The Income Statement
With the balance sheet providing a snapshot of financial position, the income statement tells you how the company actually performed over a period: whether it made or lost money.
Income Statement Structure
The income statement follows a top-down flow from revenue to net income. Each line subtracts a category of expenses:
Revenue (Sales)
- Cost of Goods Sold (COGS)
= Gross Profit
- Operating Expenses (Selling, General & Administrative, depreciation)
= Operating Income (EBIT)
- Interest Expense
= Earnings Before Taxes (EBT)
- Income Taxes
= Net Income (Net Profit)
- Revenue (the "top line") - total sales before any deductions
- Net income (the "bottom line") - what remains after all expenses
Exam Tip: Gotchas
- "Top line" = revenue; "bottom line" = net income. The exam uses these terms interchangeably with the formal names.
Key Profitability Measures
| Measure | Formula | What It Shows |
|---|---|---|
| EBITDA | Net income + Interest + Taxes + Depreciation + Amortization | Operating cash flow proxy; removes effects of financing and accounting decisions |
| EBIT (Operating Income) | Revenue - COGS - Operating expenses | Operating profitability before financing costs |
| EBT | EBIT - Interest expense | Pre-tax profitability |
| Net income | Revenue - All expenses (including taxes) | Bottom-line profitability |
- EBITDA is useful for comparing companies with different capital structures and depreciation policies
- EBIT isolates the core business performance from financing decisions
- Moving down the income statement, each measure includes more expense categories
Exam Tip: Gotchas
- EBITDA adds back depreciation and amortization to approximate operating cash flow, but it is NOT actual cash flow from operations.

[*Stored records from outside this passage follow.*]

(** X22. When the endpoint associates a block and reports the
    association associated at the first poll, the IPv6 handler returns,
    having sent the association request and one poll; it records the
    option and the identifier of the association and logs the generated
    block. *)
Theorem ipv6_association_recorded fuel allow w c vid aid vpc a :
  _client w = Some c →
  truthy (amazonProvidedIpv6CidrBlock (get_defn env)) = true →
  _state w !! "vpcId" = Some vid →
  associate_vpc_cidr_block (ec2 env) (length (calls w))
    (amazonProvidedIpv6CidrBlock (get_defn env)) vid = RespOk aid →
  describe_vpcs (ec2 env) (length (calls w) + 1) vid = RespOk [vpc] →
  lookup_association (VStr aid) (Ipv6CidrBlockAssociationSet vpc) = Some a →
  Ipv6CidrBlockState a = "associated" →
  ∃ w',
    realize_associate_ipv6_cidr_block env (S fuel) allow w = (Ok tt, w') ∧
    state w' = state w ∧
    _state w'
    = <["associationId" := VStr aid]>
        (<["amazonProvidedIpv6CidrBlock" :=
             amazonProvidedIpv6CidrBlock (get_defn env)]> (_state w)) ∧
    calls w' = calls w ++
      [AssociateVpcCidrBlock (amazonProvidedIpv6CidrBlock (get_defn env)) vid;
       DescribeVpcs vid] ∧
    last (logs w') = Some ("generated Ipv6 cidr block: " +:+ Ipv6CidrBlock a).
Proof.
  intros Hc Hassign Hv Hassoc Hd Hl Has. apply ends_outcome.
  unfold realize_associate_ipv6_cidr_block. cbv zeta. ends_run.
  unfold_waiters. ends_run.
  split_and!; try done.
  - by rewrite <- app_assoc.
  - by rewrite last_snoc.
Qed.

(** X23. An association that is still in progress is lost: the endpoint
    has associated a block, the first poll reports it associating, the
    pause raises [NameError], and the handler ends without having recorded
    the identifier of the association or anything else. *)
Theorem association_in_progress_is_lost fuel allow w c vid aid vpc a :
  _client w = Some c →
  truthy (amazonProvidedIpv6CidrBlock (get_defn env)) = true →
  _state w !! "vpcId" = Some vid →
  associate_vpc_cidr_block (ec2 env) (length (calls w))
    (amazonProvidedIpv6CidrBlock (get_defn env)) vid = RespOk aid →
  describe_vpcs (ec2 env) (length (calls w) + 1) vid = RespOk [vpc] →
  lookup_association (VStr aid) (Ipv6CidrBlockAssociationSet vpc) = Some a →
  Ipv6CidrBlockState a = "associating" →
  ∃ w',
    realize_associate_ipv6_cidr_block env (S fuel) allow w
    = (Raise (NameError "time"), w') ∧
    persisted w' = persisted w ∧ writes w' = writes w ∧
    calls w' = calls w ++
      [AssociateVpcCidrBlock (amazonProvidedIpv6CidrBlock (get_defn env)) vid;
       DescribeVpcs vid].
Proof.
  intros Hc Hassign Hv Hassoc Hd Hl Has. apply ends_outcome.
  unfold realize_associate_ipv6_cidr_block. cbv zeta. ends_run.
  unfold_waiters. ends_run.
  split_and!; try done. by rewrite <- app_assoc.
Qed.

- Interest expense comes AFTER operating income (EBIT) - it is a financing cost, not an operating cost.
Earnings Per Share (EPS)
EPS is one of the most widely followed metrics for evaluating a company's profitability on a per-share basis.
Basic EPS
- Basic EPS = Net income / Weighted average shares outstanding
- Uses only shares that are currently issued and outstanding
Fully Diluted EPS
- Fully diluted EPS = Net income / (Shares outstanding + All potentially dilutive securities)

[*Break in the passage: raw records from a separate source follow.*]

(* Shallow embedding of the steamreviews ingestion and enrichment pipeline:
   the Steam incremental fetcher (src/steam_client.py, src/main_fetcher.py),
   the YouTube channel fetcher (scripts/youtube_fetcher.py), the bulk
   persister (src/database/crud.py, crud_youtube.py), the enrichment
   dispatchers (src/run_translator.py, src/run_analyzer.py and the services
   under src/processing), and the report's summary gather
   (src/reporting/excel_generator.py). *)

From Stdlib Require Import ZArith Lia String Ascii List Permutation Sorted.
From stdpp Require Import base gmap strings list.
Import ListNotations.
Local Open Scope Z_scope.
Local Open Scope string_scope.

(* ------------------------------------------------------------------ *)
(** * Python helpers *)
(* ------------------------------------------------------------------ *)
Module Py.

(** A Python [str] is represented by its UTF-8 encoding. [utf8_decode]
    gives its code points; a byte that does not start a well-formed
    sequence (it cannot occur in an encoded [str]) is decoded as -1. *)
Definition byte_of (c : ascii) : Z := Z.of_nat (nat_of_ascii c).

Definition is_cont (c : ascii) : bool := Z.eqb (Z.land (byte_of c) 192) 128.

Definition cont_bits (c : ascii) : Z := Z.land (byte_of c) 63.

Fixpoint utf8_decode (s : string) : list Z :=
  match s with
  | EmptyString => []
  | String c rest =>
      let b := byte_of c in
      if Z.ltb b 128 then b :: utf8_decode rest
      else if Z.eqb (Z.land b 224) 192 then
        match rest with
        | String c1 rest1 =>
            if is_cont c1 then Z.lor (Z.shiftl (Z.land b 31) 6) (cont_bits c1) :: utf8_decode rest1
            else (-1) :: utf8_decode rest
        | EmptyString => [-1]
        end
      else if Z.eqb (Z.land b 240) 224 then
        match rest with
        | String c1 (String c2 rest2) =>
            if is_cont c1 && is_cont c2 then
              Z.lor (Z.shiftl (Z.land b 15) 12) (Z.lor (Z.shiftl (cont_bits c1) 6) (cont_bits c2))
                :: utf8_decode rest2
            else (-1) :: utf8_decode rest
        | _ => (-1) :: utf8_decode rest
        end
      else if Z.eqb (Z.land b 248) 240 then
        match rest with
        | String c1 (String c2 (String c3 rest3)) =>
            if is_cont c1 && is_cont c2 && is_cont c3 then
              Z.lor (Z.shiftl (Z.land b 7) 18)
                (Z.lor (Z.shiftl (cont_bits c1) 12) (Z.lor (Z.shiftl (cont_bits c2) 6) (cont_bits c3)))
                :: utf8_decode rest3
            else (-1) :: utf8_decode rest
        | _ => (-1) :: utf8_decode rest
        end
      else (-1) :: utf8_decode rest
  end.

(** The UTF-8 encoding of one code point, and of a list of them. *)
Definition byte (z : Z) : ascii := ascii_of_N (Z.to_N z).

Definition encode_cp (cp : Z) : string :=
  if Z.ltb cp 128 then String (byte cp) EmptyString
  else if Z.ltb cp 2048 then
    String (byte (Z.lor 192 (Z.shiftr cp 6))) (String (byte (Z.lor 128 (Z.land cp 63))) EmptyString)
  else if Z.ltb cp 65536 then
    String (byte (Z.lor 224 (Z.shiftr cp 12)))
      (String (byte (Z.lor 128 (Z.land (Z.shiftr cp 6) 63)))
         (String (byte (Z.lor 128 (Z.land cp 63))) EmptyString))
  else
    String (byte (Z.lor 240 (Z.shiftr cp 18)))
      (String (byte (Z.lor 128 (Z.land (Z.shiftr cp 12) 63)))
         (String (byte (Z.lor 128 (Z.land (Z.shiftr cp 6) 63)))
            (String (byte (Z.lor 128 (Z.land cp 63))) EmptyString))).

Fixpoint utf8_encode (cps : list Z) : string :=
  match cps with
  | [] => EmptyString
  | cp :: rest => encode_cp cp ++ utf8_encode rest
  end.

(** Python's [str.isspace] on one code point (the whitespace [str.strip()]
    removes): \t \n \v \f \r, \x1c..\x1f, the space, U+0085, U+00A0,
    U+1680, U+2000..U+200A, U+2028, U+2029, U+202F, U+205F and U+3000. *)
Definition isspace (cp : Z) : bool :=
  (Z.leb 9 cp && Z.leb cp 13) || (Z.leb 28 cp && Z.leb cp 32)
  || Z.eqb cp 133 || Z.eqb cp 160 || Z.eqb cp 5760
  || (Z.leb 8192 cp && Z.leb cp 8202)
  || Z.eqb cp 8232 || Z.eqb cp 8233 || Z.eqb cp 8239 || Z.eqb cp 8287 || Z.eqb cp 12288.

(** [not s.strip()]: the string is empty once the whitespace is stripped. *)
Definition strip_is_empty (s : string) : bool := forallb isspace (utf8_decode s).


(** [s.startswith(p)]. *)
Definition startswith (s p : string) : bool := String.prefix p s.

(** Truthiness of a string. *)
Definition str_truthy (s : string) : bool :=
  match s with EmptyString => false | _ => true end.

- Dilutive securities include:
- Convertible bonds
- Convertible preferred stock
- Stock options
- Warrants
- Fully diluted EPS is always equal to or lower than basic EPS (more shares in the denominator)
- Gives the worst-case (most conservative) EPS figure
Exam Tip: Gotchas
- Fully diluted EPS assumes ALL convertible securities and options are exercised. This gives the lowest possible EPS figure.
- The exam may ask which securities dilute EPS - the answer includes convertible bonds, convertible preferred, options, and warrants.
- If a question asks for the "most conservative" EPS measure, it wants fully diluted.
- Fully diluted EPS can never be HIGHER than basic EPS - it can only be equal or lower.